Each of them dropped in, by turns, while he was recording his solo CD. Ed and Sam listened thoughtfully, then went over the potential jacket covers when the session was over, snickering.  
  
“I didn’t want to _pose_ ,” Tom sighed. “I told them to put some kind of artwork instead, or maybe a picture of the composer, but they’re not having it.”

“Maybe because they know your face would sell more copies?” Ed suggested. Sam ribbed him, but he was grinning too.

Ann was different when she came over, too late to catch him before starting, so that he had to finish the piece before he could go out and greet her. When he opened the door outside the recording room she was seated with her eyes closed, like she was still listening to something, though at the sound of his footsteps she turned to look at him. “That was great,” she said. “Already perfect. That has to be one of the tracks.”  
  
“Thanks,” he said. “I don’t know how much they’ll let me pick, but I’ll remember your comment.”

Ann ignored the jacket covers arranged on the table across from them and said, “Everything all right?” Because Ann could see clearly, like that; they all had superpowers (he could no longer remember where that notion came from, but he knew it to be true), and Ann’s gift was memory, but she also has a knack for seeing things in Tom that he couldn’t even see himself. It was times like that when he realized that Laurel was one point between Ann and him, a strange reminder of how far her power reached, but Ann left the family long ago. It was easier for women than men, and her mother had some sway that those adopted – like Tom – never did.  
  
“Why do you ask?” Tom said, that alien sorrow swelling up again inside him. There was a name tied into this. There was a memory – a series of memories – and he couldn’t dig them up.
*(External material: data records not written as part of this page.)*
(* ===== verification/TableCache.v ===== *)
(** * The table cache

    Models [cpp/leveldb/db/table_cache.h] and [cpp/leveldb/db/table_cache.cc]: open tables
    in the LRU cache under their file numbers, lookups and iterators on them, eviction.  The
    block cache of the options is shared by the tables and threaded through. *)
From stdpp Require Import gmap.
From S2P Require Import Prelude Coding Bloom Comparator Status DbFormat Ring HandleTable Cache CacheUse Cursor Block LogWriter LogReader FilterBlock Format TableBuilder TwoLevel Table TableLayout TableCorrect TableProps Filename BlockCacheLru.

(** ** What it asks for *)

(** [Env::NewRandomAccessFile]. *)
Class TableEnv (FS G : Type) := env_NewRandomAccessFile : FS -> bytes -> G + Status.

(** A block cache whose ids count up. *)
Class BlockCacheIds (W : Type) `{BlockCacheLaws W} := {
  cache_last : W -> Z;
  cache_NewId_next w : 0 <= cache_last w -> cache_last w + 1 < 2 ^ 64 ->
    (cache_NewId w).2 = cache_last w + 1 /\ cache_last (cache_NewId w).1 = cache_last w + 1;
  cache_Lookup_last w k : cache_last (cache_Lookup w k).1 = cache_last w;
  cache_Insert_last w k b charge : cache_last (cache_Insert w k b charge) = cache_last w
}.

Lemma with_shard_last {V A} (c c' : ShardedLRUCache V) i f (x : A) : with_shard c i f = Some (c', x) -> last_id_ c' = last_id_ c.
Proof. unfold with_shard. destruct (shard_ c !! i); [|done]. cbn [mbind option_bind]. destruct (f _); [|done]. cbn. by intros [= <- _]. Qed.

Lemma released_last {V} (c : ShardedLRUCache V) h : last_id_ (released c h) = last_id_ c.
Proof.
  unfold released, Sharded_Release. destruct (Sharded_node c h); [|done]. cbn [mbind option_bind].
  destruct (with_shard c _ _) as [[c' x]|] eqn:E; [|done]. cbn. by apply with_shard_last in E.
Qed.

#[export, refine] Instance LruBlockCacheIds : BlockCacheIds (ShardedLRUCache Block) := {| cache_last := last_id_ |}.
Proof.
  - intros w H0 H1. cbn [cache_NewId LruBlockCache Sharded_NewId fst snd last_id_]. rewrite wrap_id; [done|unfold fits; lia].
  - intros w k. cbn [cache_Lookup LruBlockCache]. destruct (Sharded_Lookup w k) as [[c [h|]]|] eqn:E; [| |done];
      (unfold Sharded_Lookup in E; destruct (with_shard w _ _) as [[c' x]|] eqn:Ew; [|done]; cbn [mbind option_bind fst snd] in E; assert (c = c') as -> by congruence);
      cbn [fst]; rewrite ?released_last; by apply with_shard_last in Ew.
  - intros w k b charge. cbn [cache_Insert LruBlockCache]. destruct (Sharded_Insert w k b charge) as [[c h]|] eqn:E; [|done].
    unfold Sharded_Insert in E. destruct (with_shard w _ _) as [[c' x]|] eqn:Ew; [|done]; cbn [mbind option_bind fst snd] in E; assert (c = c') as -> by congruence.
    rewrite released_last. by apply with_shard_last in Ew.
Defined.

(** ** The cache *)

Record TableAndFile (G : Type) := MkTableAndFile { tf_file : G; tf_table : Table G }.
Arguments MkTableAndFile {G} _ _.
Arguments tf_file {G} _.
Arguments tf_table {G} _.

(** [tcs_blocks] is the block cache of the options. *)
Record TableCacheState (G W : Type) := MkTableCache {
  tcs_dbname : bytes;
  tcs_options : Options;
  tcs_cache : ShardedLRUCache (TableAndFile G);
  tcs_blocks : option W
}.
Arguments MkTableCache {G W} _ _ _ _.
Arguments tcs_dbname {G W} _.
Arguments tcs_options {G W} _.
Arguments tcs_cache {G W} _.
Arguments tcs_blocks {G W} _.

Section cache.
Context `{C : Comparator} {FS G : Type} `{RF : RandomAccessFile G} `{TE : TableEnv FS G} `{Sn : Snappy} {W : Type} `{BC : BlockCache W}.
Implicit Types (c : TableCacheState G W).

Definition NewTableCache (dbname : bytes) (o : Options) (n : Z) (blocks : option W) : option (TableCacheState G W) :=
  cache ← NewShardedLRUCache n;
  Some (MkTableCache dbname o cache blocks).

Definition tcs_set_cache c cache : TableCacheState G W := MkTableCache (tcs_dbname c) (tcs_options c) cache (tcs_blocks c).
Definition tcs_set_blocks c blocks : TableCacheState G W := MkTableCache (tcs_dbname c) (tcs_options c) (tcs_cache c) blocks.

(** The file under its name, or under the name of older versions; the error is that of the
    first. *)
Definition open_table_file (fs : FS) (dbname : bytes) (file_number : Z) : G + Status :=
  match env_NewRandomAccessFile fs (TableFileName dbname file_number) with
  | inl file => inl file
  | inr s =>
      match env_NewRandomAccessFile fs (SSTTableFileName dbname file_number) with
      | inl file => inl file
      | inr _ => inr s
      end
  end.

(** Errors are not cached. *)
Definition FindTable (fs : FS) c (file_number file_size : Z) : res (TableCacheState G W * (Handle + Status)) :=
  let key := EncodeFixed64 file_number in
  match Sharded_Lookup (tcs_cache c) key with
  | None => Undefined
  | Some (cache, Some handle) => Ok (tcs_set_cache c cache, inl handle)
  | Some (cache, None) =>
      let c := tcs_set_cache c cache in
      match open_table_file fs (tcs_dbname c) file_number with
      | inr s => Ok (c, inr s)
      | inl file =>
          let? r := Table_Open (tcs_options c) file file_size (tcs_blocks c) in
          let c := tcs_set_blocks c r.1 in
          match r.2 with
          | inr s => Ok (c, inr s)
          | inl table =>
              match Sharded_Insert (tcs_cache c) key (MkTableAndFile file table) 1 with
              | Some (cache, handle) => Ok (tcs_set_cache c cache, inl handle)
              | None => Undefined
              end
          end
      end
  end.

(** [reinterpret_cast<TableAndFile*>(cache_->Value(handle))->table] *)
Definition handle_table c (handle : Handle) : res (Table G) :=
  match Sharded_Value (tcs_cache c) handle with Some tf => Ok (tf_table tf) | None => Undefined end.

(** Giving a handle back: [UnrefEntry], which an iterator runs when it is deleted. *)
Definition UnrefEntry c (handle : Handle) : res (TableCacheState G W) :=
  match Sharded_Release (tcs_cache c) handle with Some cache => Ok (tcs_set_cache c cache) | None => Undefined end.

(** The iterator holds the handle. *)
Definition tcache_NewIterator (fs : FS) c (file_number file_size : Z)
    : res (TableCacheState G W * (Handle * TwoLevelIterator (option W) BlockIterator BlockOrError + Status)) :=
  let? r := FindTable fs c file_number file_size in
  match r.2 with
  | inr s => Ok (r.1, inr s)
  | inl handle =>
      let? table := handle_table r.1 handle in
      Ok (r.1, inl (handle, Table_NewIterator table (tcs_blocks r.1)))
  end.

Definition tcache_Get (fs : FS) c (verify_checksums fill_cache : bool) (file_number file_size : Z) (k : bytes)
    : res (TableCacheState G W * Status * option (bytes * bytes)) :=
  let? r := FindTable fs c file_number file_size in
  match r.2 with
  | inr s => Ok (r.1, s, None)
  | inl handle =>
      let? t := handle_table r.1 handle in
      let? g := InternalGet t verify_checksums fill_cache (tcs_blocks r.1) k in
      let? c := UnrefEntry (tcs_set_blocks r.1 g.1.1) handle in
      Ok (c, g.1.2, g.2)
  end.

Definition tcache_Evict c (file_number : Z) : res (TableCacheState G W) :=
  match Sharded_Erase (tcs_cache c) (EncodeFixed64 file_number) with Some cache => Ok (tcs_set_cache c cache) | None => Undefined end.
End cache.

(** ** Reading goes only to the keys of the table *)

Section keys.
Context `{C : Comparator} {F : Type} `{RF : RandomAccessFile F} `{Sn : Snappy} {W : Type} `{BCI : BlockCacheIds W}.

(** The block cache after reads through the table [t]. *)
Definition reads_of (t : Table F) (w w' : W) : Prop :=
  cache_last w' = cache_last w /\ forall key b, cache_holds w' key b -> cache_holds w key b \/ exists off, key = block_cache_key (cache_id t) off.

Lemma BlockReader_reads t verify fill w iv bc it : BlockReader t verify fill (Some w) iv = Ok (bc, it) -> exists w', bc = Some w' /\ reads_of t w w'.
Proof.
  unfold BlockReader. destruct (BlockHandle_DecodeFrom iv) as [[h rest]|s]; [|intros [= <- _]; exists w; split; [done|split; [done|by left]]].
  pose proof (cache_Lookup_last w (block_cache_key (cache_id t) (bh_offset h))) as Hl.
  destruct (cache_Lookup w (block_cache_key (cache_id t) (bh_offset h))) as [w1 found] eqn:El. cbn in Hl.
  assert (H1 : forall key b, cache_holds w1 key b -> cache_holds w key b) by (intros key b; by eapply cache_Lookup_keeps).
  destruct found as [b|]; [intros [= <- _]; exists w1; split; [done|split; [done|intros key b' Hb; left; by apply H1]]|].
  destruct (ReadBlock _ _ _) as [[contents|s]| |]; cbn [res_bind]; try done; intros [= <- _].
  - destruct (_ && _); eexists; (split; [done|]); [|by split; [|left; apply H1]]. split; [by rewrite cache_Insert_last|].
    intros key b [[-> _]|Hb]%cache_Insert_holds; [right; by eexists|left; by apply H1].
  - eexists. split; [done|]. split; [done|]. intros key b Hb. left. by apply H1.
Qed.

Lemma InternalGet_reads t verify fill w k bc s found : InternalGet t verify fill (Some w) k = Ok (bc, s, found) -> exists w', bc = Some w' /\ reads_of t w w'.
Proof.
  assert (Hrefl : reads_of t w w) by (split; [done|by left]). unfold InternalGet.
  destruct (it_Seek _ k) as [iiter| |]; cbn [res_bind]; try done. destruct (it_Valid iiter); cbn [res_bind]; [|intros [= <- _ _]; by exists w].
  destruct (it_value iiter) as [hv| |]; cbn [res_bind]; try done.
  match goal with |- context [let? _ := (let? _ := ?x in _) in _] => destruct x as [excluded| |] end; cbn [res_bind]; try done.
  destruct excluded; cbn [res_bind]; [intros [= <- _ _]; by exists w|].
  destruct (BlockReader t verify fill (Some w) hv) as [[bc' it]| |] eqn:Eb; cbn [res_bind]; try done. apply BlockReader_reads in Eb as (w' & -> & Hw).
  destruct (it_Seek it k) as [it'| |]; cbn [res_bind]; try done. destruct (it_Valid it'); cbn [res_bind]; [destruct (it_value it') as [v| |]; cbn [res_bind]; try done|]; intros [= <- _ _]; by exists w'.
Qed.
End keys.

(** ** Serving files *)

Section serves.
Context `{C : Comparator} `{!ComparatorLaws C} {FS G : Type} `{RFL : RandomAccessFileLaws G} `{TE : TableEnv FS G} `{Sn : Snappy} `{!SnappyLaws Sn} {W : Type} `{BCI : BlockCacheIds W}.
Context (o : Options) (dbname : bytes) (same : bytes -> bytes -> Prop) (contents : Z -> list (bytes * bytes)) (fsize : Z -> Z) (M : Z) (HM : 0 <= M < 2 ^ 31 - 1).
Implicit Types (c : TableCacheState G W) (owner : gmap Z (list data_part)).

(** A file with the pairs of a number. *)
Record serves (file : G) (n : Z) (ps : list data_part) : Prop := {
  sv_reliable : reliable file;
  sv_layout : table_layout o (raf_contents file) ps;
  sv_gap : gap_ok same ps;
  sv_pairs : all_pairs ps = contents n;
  sv_ascending : ascending (contents n);
  sv_size : size (raf_contents file) = fsize n }.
“I knew it. You’re not all right.” Worry sank into Ann’s face. Tom loved her in that moment, the same way he always had, the way he loved Ed and Sam – the quartet was another home for him, the one way out before he had no more exits. The one thing that still gave him life. The only thing? _Not_ , he was startled to find himself thinking.  
  
“I’m missing something, aren’t I,” he said. “Or I’ve missed something. That’s it, isn’t it, Ann?”  
  
She shook her head. “I can’t remember, Tom.” If even Ann couldn’t remember, then there’s no way he would. He was in love with someone – that was pretty obvious – and it wasn’t Ann because he loved her in a different way. It wasn’t Mary, either – he ended that some time ago, feeling cool and empty when he did. He felt Laurel’s hand behind everything again, a spell rubbing his mind clean, her little tinkling laugh his elegy. But what did Laurel do? And to who?

  
“It’s been two months since you broke up with that Mary Fields, right? I thought that was it,” Ann confessed. She didn’t seem to believe what she was saying, either, but it was easier that way. They eyed each other uneasily.  
  
“I’ll be fine,” Tom lied.

vi.

It’s different now. He’s _happy_ now, most of the time, and that sense of doom hanging over his head has mostly dissipated, and it’s only when he can’t see Polly for too long that he starts wondering if it’s all fake, still. Not all of it is curses and magic. There’s real life in there, too. Polly doesn’t talk about school much, but he always remembers the fact that she has a career to come; a whole life to live, apart from him. (As it should be.) In another two years she’ll be graduating, though he gets the feeling she’ll keep on studying after university. He also knows she’s still writing, though she hasn’t shown him any manuscripts.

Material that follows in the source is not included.